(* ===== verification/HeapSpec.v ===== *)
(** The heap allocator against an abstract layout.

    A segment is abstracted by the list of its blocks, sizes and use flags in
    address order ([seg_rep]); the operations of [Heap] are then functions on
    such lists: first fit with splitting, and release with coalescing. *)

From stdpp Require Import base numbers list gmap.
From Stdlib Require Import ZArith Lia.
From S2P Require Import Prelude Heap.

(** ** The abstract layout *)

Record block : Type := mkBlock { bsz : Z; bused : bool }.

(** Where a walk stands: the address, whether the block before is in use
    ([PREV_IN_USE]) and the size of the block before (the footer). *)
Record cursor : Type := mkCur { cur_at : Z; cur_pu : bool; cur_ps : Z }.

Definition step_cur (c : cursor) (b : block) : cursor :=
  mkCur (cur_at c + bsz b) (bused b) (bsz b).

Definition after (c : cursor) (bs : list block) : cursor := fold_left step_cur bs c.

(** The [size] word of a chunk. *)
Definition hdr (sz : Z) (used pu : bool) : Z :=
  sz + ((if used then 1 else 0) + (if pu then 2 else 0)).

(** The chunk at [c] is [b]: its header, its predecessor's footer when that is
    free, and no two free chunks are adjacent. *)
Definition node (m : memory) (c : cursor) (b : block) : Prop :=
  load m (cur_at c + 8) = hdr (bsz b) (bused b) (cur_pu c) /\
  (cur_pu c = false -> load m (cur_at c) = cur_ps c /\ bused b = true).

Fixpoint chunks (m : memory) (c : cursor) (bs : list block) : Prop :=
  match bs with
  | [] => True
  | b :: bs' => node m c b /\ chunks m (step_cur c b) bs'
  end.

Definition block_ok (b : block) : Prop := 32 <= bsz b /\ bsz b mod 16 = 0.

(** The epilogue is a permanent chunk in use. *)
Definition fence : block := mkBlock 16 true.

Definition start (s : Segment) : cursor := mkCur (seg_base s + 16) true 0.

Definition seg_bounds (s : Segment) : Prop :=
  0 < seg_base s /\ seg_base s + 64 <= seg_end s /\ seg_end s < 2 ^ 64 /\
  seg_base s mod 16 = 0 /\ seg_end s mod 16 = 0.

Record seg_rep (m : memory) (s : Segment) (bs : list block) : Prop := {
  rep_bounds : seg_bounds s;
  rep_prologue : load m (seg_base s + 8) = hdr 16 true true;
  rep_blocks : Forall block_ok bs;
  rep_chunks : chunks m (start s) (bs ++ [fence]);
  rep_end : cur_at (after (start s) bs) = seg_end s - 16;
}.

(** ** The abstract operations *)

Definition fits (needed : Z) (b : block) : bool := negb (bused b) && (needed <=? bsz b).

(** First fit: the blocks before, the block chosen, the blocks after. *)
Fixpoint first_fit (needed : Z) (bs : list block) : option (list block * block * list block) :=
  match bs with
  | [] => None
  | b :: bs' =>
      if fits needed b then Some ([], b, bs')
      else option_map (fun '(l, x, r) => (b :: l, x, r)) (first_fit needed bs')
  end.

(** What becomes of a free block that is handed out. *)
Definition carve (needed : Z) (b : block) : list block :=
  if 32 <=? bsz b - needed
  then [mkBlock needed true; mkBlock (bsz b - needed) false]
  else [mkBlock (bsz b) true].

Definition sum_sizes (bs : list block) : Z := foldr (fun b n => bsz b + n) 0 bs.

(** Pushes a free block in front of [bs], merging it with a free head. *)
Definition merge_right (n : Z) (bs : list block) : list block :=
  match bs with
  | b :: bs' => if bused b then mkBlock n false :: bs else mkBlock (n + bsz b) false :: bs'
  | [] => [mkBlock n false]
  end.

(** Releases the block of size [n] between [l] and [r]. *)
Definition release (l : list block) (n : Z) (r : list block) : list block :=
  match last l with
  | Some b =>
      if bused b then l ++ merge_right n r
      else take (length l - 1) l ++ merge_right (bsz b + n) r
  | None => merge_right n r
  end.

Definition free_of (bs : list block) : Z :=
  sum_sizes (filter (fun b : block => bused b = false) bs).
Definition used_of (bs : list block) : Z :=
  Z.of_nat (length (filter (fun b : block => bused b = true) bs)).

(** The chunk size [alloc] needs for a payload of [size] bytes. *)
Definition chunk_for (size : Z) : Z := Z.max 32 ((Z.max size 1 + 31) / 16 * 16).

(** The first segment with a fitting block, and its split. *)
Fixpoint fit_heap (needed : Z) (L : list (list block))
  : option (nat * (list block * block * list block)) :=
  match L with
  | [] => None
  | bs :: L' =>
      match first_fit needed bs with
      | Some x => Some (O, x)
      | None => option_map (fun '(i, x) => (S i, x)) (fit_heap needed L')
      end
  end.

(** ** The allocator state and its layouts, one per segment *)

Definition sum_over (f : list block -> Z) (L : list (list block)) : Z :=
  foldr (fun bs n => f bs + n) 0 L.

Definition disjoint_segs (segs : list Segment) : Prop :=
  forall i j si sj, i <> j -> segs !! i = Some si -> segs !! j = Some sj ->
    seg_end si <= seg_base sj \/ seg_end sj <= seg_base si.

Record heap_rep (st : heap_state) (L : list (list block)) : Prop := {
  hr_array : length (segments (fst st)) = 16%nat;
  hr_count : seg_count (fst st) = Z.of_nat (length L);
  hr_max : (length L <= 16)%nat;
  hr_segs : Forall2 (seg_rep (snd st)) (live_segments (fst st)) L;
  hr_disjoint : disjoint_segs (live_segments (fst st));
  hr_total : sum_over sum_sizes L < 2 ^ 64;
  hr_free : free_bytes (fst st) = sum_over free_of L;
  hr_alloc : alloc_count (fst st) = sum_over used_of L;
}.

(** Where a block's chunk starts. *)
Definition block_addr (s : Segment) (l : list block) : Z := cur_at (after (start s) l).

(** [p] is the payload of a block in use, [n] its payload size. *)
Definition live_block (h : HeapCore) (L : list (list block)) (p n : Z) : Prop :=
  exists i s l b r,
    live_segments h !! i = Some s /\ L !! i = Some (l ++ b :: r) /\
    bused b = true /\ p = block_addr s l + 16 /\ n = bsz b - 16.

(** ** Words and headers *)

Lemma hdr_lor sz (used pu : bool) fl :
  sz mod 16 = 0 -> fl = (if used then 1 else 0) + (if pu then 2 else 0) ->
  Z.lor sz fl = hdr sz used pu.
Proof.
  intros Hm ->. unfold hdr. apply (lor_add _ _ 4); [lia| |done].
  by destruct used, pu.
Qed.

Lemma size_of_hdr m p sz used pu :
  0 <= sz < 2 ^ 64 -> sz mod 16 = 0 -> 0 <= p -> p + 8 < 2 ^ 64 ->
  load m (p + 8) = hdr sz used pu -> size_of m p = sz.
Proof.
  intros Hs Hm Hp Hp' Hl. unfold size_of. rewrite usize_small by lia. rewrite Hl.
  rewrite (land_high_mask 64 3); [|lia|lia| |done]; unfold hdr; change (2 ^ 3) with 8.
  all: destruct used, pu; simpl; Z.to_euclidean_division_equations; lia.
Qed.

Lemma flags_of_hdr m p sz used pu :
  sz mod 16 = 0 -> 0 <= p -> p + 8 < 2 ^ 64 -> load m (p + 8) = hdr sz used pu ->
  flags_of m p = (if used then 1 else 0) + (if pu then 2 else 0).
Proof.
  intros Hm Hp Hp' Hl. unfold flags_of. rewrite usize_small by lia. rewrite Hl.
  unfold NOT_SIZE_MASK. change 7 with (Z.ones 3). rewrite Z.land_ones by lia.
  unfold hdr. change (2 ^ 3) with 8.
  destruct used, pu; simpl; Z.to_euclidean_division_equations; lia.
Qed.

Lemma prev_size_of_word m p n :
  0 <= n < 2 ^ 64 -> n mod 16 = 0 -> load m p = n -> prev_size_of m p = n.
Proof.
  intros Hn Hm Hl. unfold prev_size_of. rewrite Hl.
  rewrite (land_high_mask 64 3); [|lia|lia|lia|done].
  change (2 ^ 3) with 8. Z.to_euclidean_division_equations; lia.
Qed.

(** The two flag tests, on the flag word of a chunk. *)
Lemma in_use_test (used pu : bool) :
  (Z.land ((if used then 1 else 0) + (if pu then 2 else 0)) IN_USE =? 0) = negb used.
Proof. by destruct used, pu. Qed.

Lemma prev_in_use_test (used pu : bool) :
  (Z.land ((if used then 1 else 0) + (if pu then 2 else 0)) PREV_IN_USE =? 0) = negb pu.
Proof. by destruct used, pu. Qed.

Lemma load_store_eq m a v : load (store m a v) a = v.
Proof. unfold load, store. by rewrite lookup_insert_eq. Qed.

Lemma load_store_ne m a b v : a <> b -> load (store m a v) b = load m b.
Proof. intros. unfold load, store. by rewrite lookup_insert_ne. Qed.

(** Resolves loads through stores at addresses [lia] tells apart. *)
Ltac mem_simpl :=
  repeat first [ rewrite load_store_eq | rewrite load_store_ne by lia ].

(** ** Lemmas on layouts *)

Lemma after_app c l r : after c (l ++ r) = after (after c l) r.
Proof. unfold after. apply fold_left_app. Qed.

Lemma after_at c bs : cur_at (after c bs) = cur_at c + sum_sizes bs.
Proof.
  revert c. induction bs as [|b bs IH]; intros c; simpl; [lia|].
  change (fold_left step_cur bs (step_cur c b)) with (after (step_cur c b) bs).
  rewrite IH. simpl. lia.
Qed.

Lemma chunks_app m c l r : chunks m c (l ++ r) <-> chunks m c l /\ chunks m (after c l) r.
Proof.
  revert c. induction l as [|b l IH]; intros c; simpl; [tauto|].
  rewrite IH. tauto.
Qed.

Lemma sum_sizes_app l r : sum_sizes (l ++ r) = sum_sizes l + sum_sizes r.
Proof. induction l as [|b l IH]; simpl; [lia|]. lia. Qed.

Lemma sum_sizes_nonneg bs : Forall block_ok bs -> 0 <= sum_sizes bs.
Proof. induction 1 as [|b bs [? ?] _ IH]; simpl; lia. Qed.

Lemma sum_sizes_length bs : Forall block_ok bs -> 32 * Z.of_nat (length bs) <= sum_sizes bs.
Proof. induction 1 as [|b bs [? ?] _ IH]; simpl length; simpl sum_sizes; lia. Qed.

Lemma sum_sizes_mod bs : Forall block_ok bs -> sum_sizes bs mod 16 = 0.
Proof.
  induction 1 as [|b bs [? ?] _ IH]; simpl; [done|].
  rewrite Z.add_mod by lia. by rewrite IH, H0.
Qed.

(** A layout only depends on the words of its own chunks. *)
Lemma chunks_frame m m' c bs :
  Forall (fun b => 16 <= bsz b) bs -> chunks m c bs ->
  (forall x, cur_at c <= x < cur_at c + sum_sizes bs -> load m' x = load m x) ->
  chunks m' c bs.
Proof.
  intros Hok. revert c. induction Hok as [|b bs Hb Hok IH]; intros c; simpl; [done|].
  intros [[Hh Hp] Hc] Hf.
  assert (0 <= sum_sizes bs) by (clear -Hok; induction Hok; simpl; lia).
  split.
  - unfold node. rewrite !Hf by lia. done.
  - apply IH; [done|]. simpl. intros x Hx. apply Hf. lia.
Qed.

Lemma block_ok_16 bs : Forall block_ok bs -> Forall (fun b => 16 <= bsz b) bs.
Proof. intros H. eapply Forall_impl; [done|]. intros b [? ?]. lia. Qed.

######

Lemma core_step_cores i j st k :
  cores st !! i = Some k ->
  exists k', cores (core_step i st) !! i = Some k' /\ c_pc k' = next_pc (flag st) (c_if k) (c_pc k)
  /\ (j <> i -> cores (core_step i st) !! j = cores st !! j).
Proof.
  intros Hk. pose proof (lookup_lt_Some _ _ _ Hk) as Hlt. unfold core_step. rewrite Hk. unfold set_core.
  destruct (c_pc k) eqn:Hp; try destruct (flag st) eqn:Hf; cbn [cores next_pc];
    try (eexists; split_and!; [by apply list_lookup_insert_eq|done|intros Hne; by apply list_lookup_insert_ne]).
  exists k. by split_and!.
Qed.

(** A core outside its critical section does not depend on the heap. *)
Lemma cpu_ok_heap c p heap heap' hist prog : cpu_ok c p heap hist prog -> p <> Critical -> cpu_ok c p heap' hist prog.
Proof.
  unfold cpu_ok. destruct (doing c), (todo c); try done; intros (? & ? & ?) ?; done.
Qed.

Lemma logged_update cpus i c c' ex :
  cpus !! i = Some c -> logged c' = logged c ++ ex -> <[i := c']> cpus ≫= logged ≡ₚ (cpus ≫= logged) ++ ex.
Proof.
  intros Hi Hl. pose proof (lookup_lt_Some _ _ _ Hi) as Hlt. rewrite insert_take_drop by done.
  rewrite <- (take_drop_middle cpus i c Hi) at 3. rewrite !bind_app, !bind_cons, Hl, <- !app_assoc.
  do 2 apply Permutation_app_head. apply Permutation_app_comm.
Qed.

######

◆ Activity:
Take the records above and return, word for word, only the lines that fall from the line with "(* ===== verification/HeapSpec.v ===== *)" to the line with "(** The epilogue", both of them included.

◆ Task answer:
(* ===== verification/HeapSpec.v ===== *)
(** The heap allocator against an abstract layout.

    A segment is abstracted by the list of its blocks, sizes and use flags in
    address order ([seg_rep]); the operations of [Heap] are then functions on
    such lists: first fit with splitting, and release with coalescing. *)

From stdpp Require Import base numbers list gmap.
From Stdlib Require Import ZArith Lia.
From S2P Require Import Prelude Heap.

(** ** The abstract layout *)

Record block : Type := mkBlock { bsz : Z; bused : bool }.

(** Where a walk stands: the address, whether the block before is in use
    ([PREV_IN_USE]) and the size of the block before (the footer). *)
Record cursor : Type := mkCur { cur_at : Z; cur_pu : bool; cur_ps : Z }.

Definition step_cur (c : cursor) (b : block) : cursor :=
  mkCur (cur_at c + bsz b) (bused b) (bsz b).

Definition after (c : cursor) (bs : list block) : cursor := fold_left step_cur bs c.

(** The [size] word of a chunk. *)
Definition hdr (sz : Z) (used pu : bool) : Z :=
  sz + ((if used then 1 else 0) + (if pu then 2 else 0)).

(** The chunk at [c] is [b]: its header, its predecessor's footer when that is
    free, and no two free chunks are adjacent. *)
Definition node (m : memory) (c : cursor) (b : block) : Prop :=
  load m (cur_at c + 8) = hdr (bsz b) (bused b) (cur_pu c) /\
  (cur_pu c = false -> load m (cur_at c) = cur_ps c /\ bused b = true).

Fixpoint chunks (m : memory) (c : cursor) (bs : list block) : Prop :=
  match bs with
  | [] => True
  | b :: bs' => node m c b /\ chunks m (step_cur c b) bs'
  end.

Definition block_ok (b : block) : Prop := 32 <= bsz b /\ bsz b mod 16 = 0.

(** The epilogue is a permanent chunk in use. *)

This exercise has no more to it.